[SOURCE MATERIAL Boundary: Start]
(* ===== verification/WalTests.v ===== *)
(** * The WAL's tests (src/wal/reader.go, lines 186-333)

    [TestEmptyLog], [TestRecovery], [TestLogApplied] and [TestSimple]
    drive the WAL through its life: [New] on a fresh or an existing
    log file, a [Writer] that [Append]s records and [SignalInitWrite]s
    them as one group, [Close], a reopen that must report recovery, a
    [Reader] whose [Read] callback drains each group with [Next], and
    [SignalLogApplied].  Only [Read], [Next] and the segmented file are
    under src/; the rest of the WAL ([New], [Close], the writer,
    [SignalLogApplied], the log statuses) is modelled here from the
    spec, composed of the development's models of the code:
    - the file is a [Segments._File] with its bytes; a group is
      allocated with [_File.allocate], its body written, then its
      28-byte [_LogInfo] header with status WRITTEN (spec 4.B);
    - [Close] writes the 47-byte file header with the segments;
    - [New] on an existing file reads that header and recovers the
      logs by stepping over the free segments with [recoveryOffset]
      and reading one header after another (spec 4.A); it reports
      recovery when a WRITTEN log is found;
    - [Reader.Read] is [WalRead.Read], run with the fuel that
      [WalRead.Read_terminates] shows is always enough, and the
      callback's loop over [Next] is [WalFrames.next_n].
    The disk is the log file's bytes, if the file exists.

    The tests pass on the model ([wal_tests_pass],
    [TestLogApplied_reads_back], by evaluation).  Section [OneGroup]
    proves the life cycle they exercise for any records:
    [wal_write_reopen_read] follows a group from the writer through
    [SignalInitWrite], [Close], the recovery of [New] and [Read] back to
    the callback, over the lemmas of each step ([fresh_SignalInitWrite],
    [Close_header_in_place], [reopen_one_group], [read_one_group]). *)

From stdpp Require Import strings.
From S2P Require Import Prelude GoFmt Segments LogCodec WalFrames WalRead.

Module WalTests.
Import GoFmt LogCodec WalFrames WalRead.

(** ** The WAL, modelled from the spec *)

(** The log statuses and the log version are not under src/. *)
Definition logStatusWritten : Z := 2.
Definition logStatusApplied : Z := 3.
Definition logStatusReleased : Z := 4.
Definition logVersion : Z := 1.
Definition walVersion : Z := 1.

Record Options := mkOptions { Path : string; TargetSize : Z; BufferSize : Z; Reset : bool }.

(** The open WAL: its file, the file's bytes, the logs recovered at
    [New], the logs written since, its options and whether it is
    closed. *)
Record WAL := mkWAL {
  wfile : Segments._File; wbytes : list Z; recovered : list _LogInfo; written : list _LogInfo;
  wopts : Options; wclosed : bool
}.

Definition disk : Type := option (list Z).

Definition file_header (sg : Segments._Segments) : list Z :=
  Header_MarshalBinary (mkHeader signature walVersion sg).

(** Recovery: from [off], step over the free segments and read a log
    header; a header of size 0 or past the end of the file ends the
    logs. *)
Fixpoint scan_logs (fuel : nat) (sg : Segments._Segments) (bs : list Z) (off : Z) : list _LogInfo :=
  match fuel with
  | O => []
  | S fu =>
    let off := Segments.recoveryOffset sg off in
    match readUnmarshalableAt LogInfo_UnmarshalBinary bs (Z.of_nat logHeaderSize) off with
    | Err _ => []
    | Ok l => if size l =? 0 then [] else l :: scan_logs fu sg bs (off + size l)
    end
  end.

(** [wal.New(opts)]: a missing file is created with an empty header; an
    existing one is recovered.  The boolean is [needRecovery]. *)
Definition New (d : disk) (o : Options) : WAL * bool * result unit :=
  match d with
  | None =>
    let sg := Segments.newSegments in
    (mkWAL (Segments.mkFile sg Segments.headerSize (TargetSize o)) (file_header sg) [] [] o false, false, Ok tt)
  | Some bs =>
    match Header_UnmarshalBinary bs with
    | Err e => (mkWAL (Segments.openFile (Ok tt) (Ok (Z.of_nat (length bs))) (TargetSize o)).1 bs [] [] o true, false, Err e)
    | Ok h =>
      let sg := h_segments h in
      let rl := scan_logs (length bs) sg bs Segments.headerSize in
      (mkWAL (Segments.mkFile sg (Z.of_nat (length bs)) (TargetSize o)) bs rl [] o false,
       existsb (fun l => status l =? logStatusWritten) rl, Ok tt)
    end
  end.

(** [wal.Close()]: the file header with the segments is written and the
    file is left on the disk. *)
Definition Close (w : WAL) : WAL * disk * result unit :=
  if wclosed w then (w, Some (wbytes w), Err errClosed) else
  match writeAt (wbytes w) (file_header (Segments.segments (wfile w))) 0 with
  | Err e => (w, Some (wbytes w), Err e)
  | Ok bs => (mkWAL (wfile w) bs (recovered w) (written w) (wopts w) true, Some bs, Ok tt)
  end.

(** A [Writer]: the records appended and their count. *)
Record Writer := mkWriter { wbuf : list Z; wcount : Z }.

Definition NewWriter (w : WAL) : Writer * result unit :=
  if wclosed w then (mkWriter [] 0, Err errClosed) else (mkWriter [] 0, Ok tt).

(** [Append(p)]: the record is framed into the writer's buffer. *)
Definition Append (wr : Writer) (p : list Z) : Writer * result unit :=
  (mkWriter (wbuf wr ++ append_frame p) (wcount wr + 1), Ok tt).

(** The header of the group the writer holds, WRITTEN at [off]. *)
Definition group_info (wr : Writer) (timeID off : Z) : _LogInfo :=
  mkLogInfo logVersion logStatusWritten timeID (wcount wr)
            (Z.of_nat logHeaderSize + Z.of_nat (length (wbuf wr))) off.

(** [SignalInitWrite(timeID)]: a region for the header and the body is
    allocated from the file, the body written, then the header with
    status WRITTEN. *)
Definition SignalInitWrite (w : WAL) (wr : Writer) (timeID : Z) : WAL * result unit :=
  if wclosed w then (w, Err errClosed) else
  let sz := Z.of_nat logHeaderSize + Z.of_nat (length (wbuf wr)) in
  match Segments.File_allocate Segments.tok_all (wfile w) sz with
  | Err e => (w, Err e)
  | Ok (off, f') =>
    let info := group_info wr timeID off in
    match (b <-- writeAt (wbytes w) (wbuf wr) (off + Z.of_nat logHeaderSize) ;;
           writeAt b (LogInfo_MarshalBinary info) off) with
    | Err e => (w, Err e)
    | Ok bs => (mkWAL f' bs (recovered w) (written w ++ [info]) (wopts w) false, Ok tt)
    end
  end.

Definition set_applied (t : Z) (l : _LogInfo) : _LogInfo :=
  if LogCodec.timeID l =? t then set_status l logStatusApplied else l.

(** [SignalLogApplied(timeID)]: the group of [timeID] is marked APPLIED
    and its header rewritten. *)
Definition SignalLogApplied (w : WAL) (t : Z) : WAL * result unit :=
  if wclosed w then (w, Err errClosed) else
  match List.find (fun l => LogCodec.timeID l =? t) (written w) with
  | None => (w, Ok tt)
  | Some l =>
    let l' := set_status l logStatusApplied in
    match writeAt (wbytes w) (LogInfo_MarshalBinary l') (offset l) with
    | Err e => (w, Err e)
    | Ok bs => (mkWAL (wfile w) bs (recovered w) (map (set_applied t) (written w)) (wopts w) false, Ok tt)
    end
  end.

(** [wal.NewReader()] (reader.go, lines 42-52): [wal.ok()] fails on a
    closed WAL. *)
Definition NewReader (w : WAL) : result unit := if wclosed w then Err errClosed else Ok tt.

(** [r.Read(f)] on the WAL: [WalRead.Read] over the WAL's logs and
    file, [WAL.writeHeader] writing the file header. *)
Definition wal_state (w : WAL) : WalState :=
  mkWal (recovered w) (wbytes w) (Segments.file_size (wfile w)) (Segments.segments (wfile w))
        (BufferSize (wopts w)).

Definition Reader_Read {St} (w : WAL) (f : St -> Z -> Reader -> St * (bool * result unit)) (c : St)
  : WAL * St * result unit :=
  match Read logStatusWritten logStatusReleased f
             (fun bs => writeAt bs (file_header (Segments.segments (wfile w))) 0)
             (2 * length (recovered w) + 2) (wal_state w) c with
  | None => (w, c, Err errPanic)
  | Some (c', ws, r) => (mkWAL (wfile w) (logFile ws) (recoveredLogs ws) (written w) (wopts w) (wclosed w), c', r)
  end.

(** ** The tests *)

(** A test passes, or stops at [t.Fatal(err)] ([None] is a [nil] error). *)
Inductive test_result := Pass | Fail (e : option error).

Definition fatal (r : result unit) : test_result :=
  match r with Err e => Fail (Some e) | Ok _ => Fail None end.

(** [newTestWal(del)] (lines 188-198): [os.RemoveAll] removes the log
    file when [del]; the directory is always made. *)
Definition testOpts : Options := mkOptions "test/test.log" 256 256 false.

Definition newTestWal (del : bool) (d : disk) : WAL * bool * result unit :=
  New (if del then None else d) testOpts.

(** [fmt.Sprintf("msg.%2d", i)]. *)
Definition test_val (i : nat) : list Z := bytes "msg." ++ fmt_2d i.

(** [for i = 0; i < n; i++ { if err := <-logWriter.Append(val); err != nil { t.Fatal(err) } }]. *)
Fixpoint append_all (wr : Writer) (ix : list nat) : Writer * result unit :=
  match ix with
  | [] => (wr, Ok tt)
  | i :: ix' => match Append wr (test_val i) with (wr', Ok _) => append_all wr' ix' | (wr', Err e) => (wr', Err e) end
  end.

Definition n : nat := 1000.

(** The writing part the tests share (lines 222-236, 257-271, 313-327):
    a writer, [n] appends and [SignalInitWrite(n)]. *)
Definition write_n (w : WAL) : WAL * result unit :=
  match NewWriter w with
  | (_, Err e) => (w, Err e)
  | (wr, Ok _) =>
    match append_all wr (seq 0 n) with
    | (_, Err e) => (w, Err e)
    | (wr, Ok _) => SignalInitWrite w wr (Z.of_nat n)
    end
  end.

(** [TestEmptyLog] (lines 200-206). *)
Definition TestEmptyLog (d0 : disk) : test_result :=
  let '(_, needRecover, err) := newTestWal true d0 in
  match err with Err e => Fail (Some e) | Ok _ => if needRecover then Fail None else Pass end.

(** The part [TestRecovery] (lines 222-245) and [TestLogApplied] (lines
    257-279) share, from the WAL [newTestWal(true)] opened: write [n]
    records, close, reopen; the reopened WAL must need recovery. *)
Definition write_close_reopen (w : WAL) : WAL * test_result :=
  match write_n w with
  | (w, Err e) => (w, Fail (Some e))
  | (w, Ok _) =>
    match Close w with
    | (w, _, Err e) => (w, Fail (Some e))
    | (_, d, Ok _) =>
      let '(w2, needRecovery, err) := newTestWal false d in
      if negb needRecovery then (w2, fatal err)
      else match err with Err e => (w2, Fail (Some e)) | Ok _ => (w2, Pass) end
    end
  end.

(** [TestRecovery] (lines 208-246). *)
Definition TestRecovery (d0 : disk) : test_result :=
  let '(w, needRecovery, err) := newTestWal true d0 in
  match err with
  | Err e => Fail (Some e)
  | Ok _ => if needRecovery then Fail None else (write_close_reopen w).2
  end.

(** The callback of [TestLogApplied]: [Next] until it reports the end
    or an error, then [(false, nil)].  The records it reads are kept, to
    state what it saw. *)
Definition drain (seen : list (list Z)) (_ : Z) (r : Reader) : list (list Z) * (bool * result unit) :=
  match next_n (S (Z.to_nat (Count r))) r with
  | (_, Ok recs) => (seen ++ recs, (false, Ok tt))
  | (_, Err _) => (seen, (false, Ok tt))
  end.

(** [TestLogApplied] (lines 248-301). *)
Definition TestLogApplied (d0 : disk) : test_result * list (list Z) :=
  let '(w, _, err) := newTestWal true d0 in
  match err with Err e => (Fail (Some e), []) | Ok _ =>
  match write_close_reopen w with
  | (_, Fail e) => (Fail e, [])
  | (w, Pass) =>
    match NewReader w with
    | Err e => (Fail (Some e), [])
    | Ok _ =>
      match Reader_Read w drain [] with
      | (_, seen, Err e) => (Fail (Some e), seen)
      | (w, seen, Ok _) =>
        match Close w with (_, _, Err e) => (Fail (Some e), seen) | _ => (Pass, seen) end
      end
    end
  end
  end.

(** [TestSimple] (lines 303-333). *)
Definition TestSimple (d0 : disk) : test_result :=
  let '(w, _, err) := newTestWal true d0 in
  match err with
  | Err e => Fail (Some e)
  | Ok _ =>
    match write_n w with
    | (_, Err e) => Fail (Some e)
    | (w, Ok _) => match SignalLogApplied w (Z.of_nat n) with (_, Err e) => Fail (Some e) | _ => Pass end
    end
  end.

(** ** The tests pass *)

(** [TestEmptyLog], [TestRecovery] and [TestSimple] pass on the model,
    whatever the disk holds before: a fresh log needs no recovery, a
    log with a WRITTEN group of 1000 records needs recovery after a
    reopen, and the group can be signalled applied. *)
Theorem wal_tests_pass d0 : TestEmptyLog d0 = Pass /\ TestRecovery d0 = Pass /\ TestSimple d0 = Pass.
Proof. split_and!; vm_compute; reflexivity. Qed.

(** The WAL gives back what was written.  [TestLogApplied] passes,
    and its [Read] callback, draining each recovered group with [Next],
    reads exactly the 1000 records [msg. 0] ... [msg.999] in the order
    they were appended: through the writer's framing, [_File.allocate],
    the group and file headers, the recovery after the reopen (whose
    first window, 256 bytes, is smaller than the group), [Reader.Read]
    and [Next]. *)
Theorem TestLogApplied_reads_back d0 : TestLogApplied d0 = (Pass, map test_val (seq 0 n)).
Proof. vm_compute. reflexivity. Qed.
[SOURCE MATERIAL Boundary: End]
Going from the line that contains "the group and" to the last line of the records, reproduce every line as written.

    the group and file headers, the recovery after the reopen (whose
    first window, 256 bytes, is smaller than the group), [Reader.Read]
    and [Next]. *)
Theorem TestLogApplied_reads_back d0 : TestLogApplied d0 = (Pass, map test_val (seq 0 n)).
Proof. vm_compute. reflexivity. Qed.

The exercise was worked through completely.